PROBLEM DETAILS:
Every line in the data below that includes "logged" belongs in the answer, copied as it stands.

DATA SUPPLIED:
::::::
Lemma encodeForTransmission_injective_witness :
  lit "123456789" = [49; 50; 51; 52; 53; 54; 55; 56; 57].
Proof.
  apply (encodeForTransmission_injective _ _ (lit "MTIzNDU2Nzg5")
           no_crypto_world no_crypto_world digest_world digest_world).
  - repeat constructor; cbn; lia.
  - repeat constructor; cbn; lia.
  - reflexivity.
  - reflexivity.
Defined.

(** *** [decodeFromTransmission] *)

(** The counterpart for decoding: on a non-empty input, either the input
    comes back and one failure is logged, or nothing is logged and the result
    is strictly shorter than the input. *)
Theorem decodeFromTransmission_echo_or_shorter (s : jsstring) (w : World) :
  s <> [] ->
  (exists e, decodeFromTransmission s w = (Ok s, logged (decode_failure e) w)) \/
  (exists r, decodeFromTransmission s w = (Ok r, w) /\
             (List.length r < List.length s)%nat).
Proof.
  intros Hne. rewrite decodeFromTransmission_eval.
  destruct s as [|c s0]; [congruence|]. set (s := c :: s0) in *.
  destruct (atob s) as [b|e] eqn:Ha; cbn [rbind]; [|eauto].
  destruct (decodeURIComponent b) as [r|e] eqn:Hd; [|eauto].
  right. exists r. split; [reflexivity|].
  apply atob_length in Ha; [|exact Hne].
  apply decode_loop_length in Hd. lia.
Qed.

Lemma decodeFromTransmission_echo_or_shorter_witness :
  (exists e, decodeFromTransmission (lit "MTIzNDU2Nzg5") no_crypto_world
             = (Ok (lit "MTIzNDU2Nzg5"), logged (decode_failure e) no_crypto_world)) \/
  (exists r, decodeFromTransmission (lit "MTIzNDU2Nzg5") no_crypto_world
             = (Ok r, no_crypto_world) /\
             (List.length r < List.length (lit "MTIzNDU2Nzg5"))%nat).
Proof.
  apply decodeFromTransmission_echo_or_shorter. discriminate.
Defined.

Lemma atob_rejects (s : jsstring) (c : Z) :
  In c s -> b64_value c = None -> c <> 61 -> is_ascii_whitespace c = false ->
  atob s = Throw InvalidCharacterError.
Proof.
  intros Hin Hv H61 Hws. unfold atob.
  set (d := filter (fun x => negb (is_ascii_whitespace x)) s).
  assert (Hd : In c d) by (apply filter_In; rewrite Hws; auto).
  set (d' := if Z.of_nat (List.length d) mod 4 =? 0 then strip_padding d else d).
  assert (Hd' : In c d').
  { subst d'. destruct (_ =? 0); [apply strip_padding_keeps|]; assumption. }
  destruct (_ =? 1); [reflexivity|].
  rewrite (b64_values_none c d' Hd' Hv). reflexivity.
Qed.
::::::
THE ANSWER:
    comes back and one failure is logged, or nothing is logged and the result
  (exists e, decodeFromTransmission s w = (Ok s, logged (decode_failure e) w)) \/
             = (Ok (lit "MTIzNDU2Nzg5"), logged (decode_failure e) no_crypto_world)) \/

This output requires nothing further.